Data extracted from a collection:
= = =
(** X1: a constructor leaves every object of the heap as it was, returns
    a reference that was not in use, and what it built reads back as it
    was given: the tag of the constructor and an array, itself new,
    holding the elements in their order, duplicates included. *)
Theorem constructor_round_trip (op : Operator) (els : list value)
    (h h1 : heap) (d : value) :
  construct op els h = (d, h1) ->
  h ⊆ h1 /\
  (exists l, d = VRef l /\ h !! l = None) /\
  get h1 d "operator" = Ok (operator_tag op) /\
  exists la, h !! la = None /\
             get h1 d "elements" = Ok (VRef la) /\
             array_items h1 (VRef la) = Ok els.
Proof.
  intros Hc. split; [eapply construct_extends; eassumption|].
  destruct (construct_inv _ _ _ _ _ Hc) as (l & la & -> & Hne & Hl & Hla & ->).
  split; [eauto|]. split.
  - simpl. now rewrite lookup_insert_eq.
  - exists la. split; [assumption|]. simpl. rewrite lookup_insert_eq. simpl.
    split; [reflexivity|].
    rewrite lookup_insert_ne by auto. now rewrite lookup_insert_eq.
Qed.

Lemma constructor_round_trip_witness :
  let d := (either [num 2; num 1; num 2] ∅).1 in
  let h1 := (either [num 2; num 1; num 2] ∅).2 in
  construct Either [num 2; num 1; num 2] ∅ = (d, h1) /\
  get h1 d "operator" = Ok (VString "either").
Proof.
  intros d h1.
  assert (Hc : construct Either [num 2; num 1; num 2] ∅ = (d, h1)) by reflexivity.
  split; [exact Hc|].
  exact (proj1 (proj2 (proj2 (constructor_round_trip _ _ _ _ _ Hc)))).
Defined.

(** X2: two descriptors built one after the other are different objects,
    also when they list the same elements, and building the second leaves
    the first one intact. *)
Theorem constructors_never_share (op op' : Operator) (els els' : list value)
    (h h1 h2 : heap) (d d' : value) :
  construct op els h = (d, h1) ->
  construct op' els' h1 = (d', h2) ->
  strict_eq d d' = false /\
  descriptor_at h2 d op els /\
  descriptor_at h2 d' op' els'.
Proof.
  intros Hc Hc'.
  pose proof (construct_extends _ _ _ _ _ Hc') as Hsub.
  split; [|split].
  - destruct (construct_descriptor op els h h1 h1 d Hc) as (l & ? & ? & ? & -> & Hl & _);
      [reflexivity|].
    destruct (construct_inv _ _ _ _ _ Hc') as (l' & ? & -> & _ & Hl' & _).
    simpl. apply Pos.eqb_neq. congruence.
  - eapply construct_descriptor; eassumption.
  - eapply construct_descriptor; [eassumption | reflexivity].
Qed.

Lemma constructors_never_share_witness :
  let d := (either [num 1] ∅).1 in
  let h1 := (either [num 1] ∅).2 in
  let d' := (either [num 1] h1).1 in
  let h2 := (either [num 1] h1).2 in
  construct Either [num 1] ∅ = (d, h1) /\
  construct Either [num 1] h1 = (d', h2) /\
  strict_eq d d' = false.
Proof.
  intros d h1 d' h2.
  assert (Hc : construct Either [num 1] ∅ = (d, h1)) by reflexivity.
  assert (Hc' : construct Either [num 1] h1 = (d', h2)) by reflexivity.
  split; [exact Hc|]. split; [exact Hc'|].
  exact (proj1 (constructors_never_share _ _ _ _ _ _ _ _ _ Hc Hc')).
Defined.

(** ** What decides the outcome of a matcher *)

(** X3: a matcher is positive exactly when pattern and values have the
    same length and every position continues, and the result it carries
    is always the one given to [when]. *)
Theorem when_positive_iff (h : heap) (pattern values : list value) (r r' : value) :
  when pattern r h values = Ok (PositiveMatch r') <->
  r' = r /\ Forall2 (fun p v => position h p v = Continue) pattern values.
Proof.
  split; [|intros [-> Hall]; now apply when_all_continue].
  revert values. induction pattern as [|p ps IH]; intros values Hw.
  - destruct values; [|discriminate]. injection Hw as <-. now split.
  - destruct values as [|v vs]; [discriminate|].
    destruct (decide (List.length ps = List.length vs)) as [Hlen|Hlen].
    + rewrite when_cons in Hw by assumption.
      destruct (position h p v) as [|m|e] eqn:Hp.
      * destruct (IH _ Hw) as [-> Hall]. split; [reflexivity|]. now constructor.
      * apply position_return in Hp. congruence.
      * discriminate.
    + rewrite when_length_ne in Hw by (simpl; congruence). discriminate.
Qed.

Lemma when_split (h : heap) (r p v : value) (pre post vpre vpost : list value) :
  Forall2 (fun q w => position h q w = Continue) pre vpre ->
  List.length post = List.length vpost ->
  when (pre ++ p :: post) r h (vpre ++ v :: vpost) =
    match position h p v with
    | Continue => when post r h vpost
    | Return _ => Ok NegativeMatch
    | Raise e => Throw e
    end.
Proof.
  intros Hpre Hpost.
  induction Hpre as [|q w qs ws Hq Hrest IH]; simpl.
  - rewrite when_cons by assumption.
    destruct (position h p v) as [|m|e] eqn:Hp; try reflexivity.
    now rewrite (position_return _ _ _ _ Hp).
  - rewrite when_cons, Hq; [exact IH|].
    rewrite !length_app. simpl. rewrite (Forall2_length _ _ _ Hrest). lia.
Qed.

(** X4: the first position that does not continue decides the outcome:
    the matcher is negative when that position returns and raises when it
    raises, whatever stands at the later positions, which are never
    looked at. *)
Theorem when_first_failure (h : heap) (r p v : value)
    (pre post vpre vpost : list value) :
  Forall2 (fun q w => position h q w = Continue) pre vpre ->
  List.length post = List.length vpost ->
  when (pre ++ p :: post) r h (vpre ++ v :: vpost) =
    match position h p v with
    | Continue => when post r h vpost
    | Return _ => Ok NegativeMatch
    | Raise e => Throw e
    end.
Proof. apply when_split. Qed.

Lemma when_first_failure_witness :
  let o := Object {[ "operator" := VString "either" ]} None in
  let h : heap := {[ 1%positive := o ]} in
  Forall2 (fun q w => position h q w = Continue) [_'] [num 7] /\
  List.length [VRef 1] = List.length [num 9] /\
  when ([_'] ++ num 1 :: [VRef 1]) (VString "R") h ([num 7] ++ num 2 :: [num 9])
    = Ok NegativeMatch.
Proof.
  intros o h.
  assert (H : Forall2 (fun q w => position h q w = Continue) [_'] [num 7])
    by (repeat constructor).
  split; [exact H|]. split; [reflexivity|].
  exact (when_first_failure h (VString "R") (num 1) (num 2)
           [_'] [VRef 1] [num 7] [num 9] H eq_refl).
Defined.

Lemma position_raise_inv (h : heap) (p v : value) (e : exn) :
  position h p v = Raise e ->
  (classify h p = KEither \/ classify h p = KNeither) /\
  array_items h (get_opt h p "elements") = Throw e.
Proof.
  unfold position, classify, strict_neq.
  destruct (strict_eq p WILDCARD_VALUE); [discriminate|].
  destruct (truthy (get_opt h p "operator")) eqn:Ht.
  - rewrite (get_truthy _ _ _ "operator" Ht), (get_truthy _ _ _ "elements" Ht).
    simpl. unfold array_some, array_every.
    destruct (strict_eq (get_opt h p "operator") (VString "either")).
    + destruct (array_items h (get_opt h p "elements")) as [xs|e']; simpl.
      * destruct (existsb _ xs); discriminate.
      * intros [= ->]. auto.
    + destruct (strict_eq (get_opt h p "operator") (VString "neither")).
      * destruct (array_items h (get_opt h p "elements")) as [xs|e']; simpl.
        -- destruct (forallb _ xs); discriminate.
        -- intros [= ->]. auto.
      * destruct (strict_eq p v); discriminate.
  - destruct (strict_eq p v); discriminate.
Qed.

(** X5: a matcher raises only on a malformed descriptor: some pattern
    element is tagged ['either'] or ['neither'] and its [elements] is not
    an array, the exception being the one of that failed call. *)
Theorem when_raises_only_on_malformed (h : heap) (pattern values : list value)
    (r : value) (e : exn) :
  when pattern r h values = Throw e ->
  exists i p,
    pattern !! i = Some p /\
    (classify h p = KEither \/ classify h p = KNeither) /\
    array_items h (get_opt h p "elements") = Throw e.
Proof.
  revert values. induction pattern as [|p ps IH]; intros values Hw.
  - destruct values; discriminate.
  - destruct values as [|v vs]; [discriminate|].
    destruct (decide (List.length ps = List.length vs)) as [Hlen|Hlen].
    + rewrite when_cons in Hw by assumption.
      destruct (position h p v) as [|m|e'] eqn:Hp.
      * destruct (IH _ Hw) as (i & q & Hi & Hq). exists (S i), q. auto.
      * discriminate.
      * injection Hw as ->. exists 0, p. split; [reflexivity|].
        eapply position_raise_inv; eassumption.
    + rewrite when_length_ne in Hw by (simpl; congruence). discriminate.
Qed.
= = =
WHAT TO DO:
An exact copy of the lines above between the line holding "Theorem constructors_never_share (op" and the line holding "(** X3: a matcher", inclusive, is the whole answer.

RESPONSE AREA:
Theorem constructors_never_share (op op' : Operator) (els els' : list value)
    (h h1 h2 : heap) (d d' : value) :
  construct op els h = (d, h1) ->
  construct op' els' h1 = (d', h2) ->
  strict_eq d d' = false /\
  descriptor_at h2 d op els /\
  descriptor_at h2 d' op' els'.
Proof.
  intros Hc Hc'.
  pose proof (construct_extends _ _ _ _ _ Hc') as Hsub.
  split; [|split].
  - destruct (construct_descriptor op els h h1 h1 d Hc) as (l & ? & ? & ? & -> & Hl & _);
      [reflexivity|].
    destruct (construct_inv _ _ _ _ _ Hc') as (l' & ? & -> & _ & Hl' & _).
    simpl. apply Pos.eqb_neq. congruence.
  - eapply construct_descriptor; eassumption.
  - eapply construct_descriptor; [eassumption | reflexivity].
Qed.

Lemma constructors_never_share_witness :
  let d := (either [num 1] ∅).1 in
  let h1 := (either [num 1] ∅).2 in
  let d' := (either [num 1] h1).1 in
  let h2 := (either [num 1] h1).2 in
  construct Either [num 1] ∅ = (d, h1) /\
  construct Either [num 1] h1 = (d', h2) /\
  strict_eq d d' = false.
Proof.
  intros d h1 d' h2.
  assert (Hc : construct Either [num 1] ∅ = (d, h1)) by reflexivity.
  assert (Hc' : construct Either [num 1] h1 = (d', h2)) by reflexivity.
  split; [exact Hc|]. split; [exact Hc'|].
  exact (proj1 (constructors_never_share _ _ _ _ _ _ _ _ _ Hc Hc')).
Defined.

(** ** What decides the outcome of a matcher *)

(** X3: a matcher is positive exactly when pattern and values have the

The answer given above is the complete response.